Unusual for an investing book, Fortune’s Formula spans a wide breadth of topics—information theory, blackjack, hedge funds, the collapse of Long-Term Capital Management—weaving them all into a comprehensive framework. By bringing the people who created and applied these tools to life, it provides a glimpse behind the scenes, offering insight into how and why certain headlines happened.
It also provides—and this is the reason I’m reviewing it—a conceptual framework for looking at risk that is somewhat different from the norm, as expressed in this quote from page 297: “[E]ven unlikely events must come to pass eventually. Therefore, anyone who accepts a small risk of losing everything will lose everything, sooner or later. The ultimate compound return rate is acutely sensitive to fat tails.” The book was published in 2006, and that quote seems prescient in light of the events of 2008–2009.
Risk management has always been front and center for gamblers—less so for investors—and many of the mathematical tools discussed have gambling roots. The notion of gambler’s ruin is never far from the thoughts of, for example, Ed Thorp, the math professor, professional gambler, and founder of one of the most successful hedge funds ever, who occupies a central place in the book. If the notion of overbetting had been more on the minds of the managers of Long-Term Capital Management, perhaps it would not have collapsed.
By developing, in a nonmathematical way, ideas such as the Kelly criterion (which defines the divide between aggressive investing and insane investing), the different varieties of risk analyzed in financial theory, and a different perspective on some of the foundations of modern portfolio theory, such as diversification, this book provides an accessible—and entertaining—expansion of context for most investors.
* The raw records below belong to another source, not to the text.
(** * Maven-Jar-Analyzer: the resolution and bytecode-indexing pipeline

    A shallow embedding of [maven_jar_analyzer.py] (class [MavenJarAnalyzer]),
    of the tool handlers of [maven_jar_mcp_server.py] and of the decompile
    endpoint of [maven_jar_remote_server.py], with the properties the
    specification states about them.

    Conventions of the embedding:
    - a Python [str] is a [string]; text outside ASCII is carried as its
      UTF-8 bytes and [lower] acts on the letters A..Z only;
    - a JSON object read with [d[k]] / [d.get(k)] is a [gmap string string];
    - a Python [dict] whose insertion order is observable (the result of the
      class lookup, the decompiled texts) is an association list without
      duplicate keys, in insertion order;
    - the outside world (file system, archives, external processes) is a
      record [Env] of oracles; a computation returns the list of effects it
      performed together with a value or a raised exception. *)

From Stdlib Require Import ZArith Ascii String List Lia Bool DecimalString HexString.
From Stdlib.Strings Require Import Byte.
From stdpp Require Import base option list strings gmap.

Local Open Scope Z_scope.

(** ** Python string operations used by the sources *)

Module PyStr.

Definition len (s : string) : nat := String.length s.

(** [s[n:]] and [s[:n]] for [0 <= n]. *)
Fixpoint drop (n : nat) (s : string) : string :=
  match n, s with
  | O, _ => s
  | S _, EmptyString => EmptyString
  | S k, String _ s' => drop k s'
  end.

Fixpoint take (n : nat) (s : string) : string :=
  match n, s with
  | O, _ => EmptyString
  | S _, EmptyString => EmptyString
  | S k, String c s' => String c (take k s')
  end.

(** [s[:-k]] for [k > 0]: the stop index is [max (len s - k) 0]. *)
Definition slice_to_neg (k : nat) (s : string) : string :=
  take (len s - k) s.

(** [p] is an initial segment of [s]. *)
Fixpoint is_prefix (p s : string) : bool :=
  match p with
  | EmptyString => true
  | String a p' =>
      match s with
      | EmptyString => false
      | String b s' => Ascii.eqb a b && is_prefix p' s'
      end
  end.

(** [s.startswith(p)] *)
Definition startswith (s p : string) : bool := is_prefix p s.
Make no mistake: this is not a textbook, and you won’t find detailed methodologies here. Instead, Fortune’s Formula seeks to popularize some important ideas that aren’t generally understood. By broadening the reader’s understanding and posing some interesting questions, Poundstone forces us to consider whether we fully comprehend some of the assumptions we use daily.
Fortune’s Formula was published in 2006, and I originally read it several years ago. Post-2008, its message is even more appropriate and worthwhile, which is why I decided to reread it. If you’re looking for an entertaining story that’s accessible but will make you think, I recommend this book.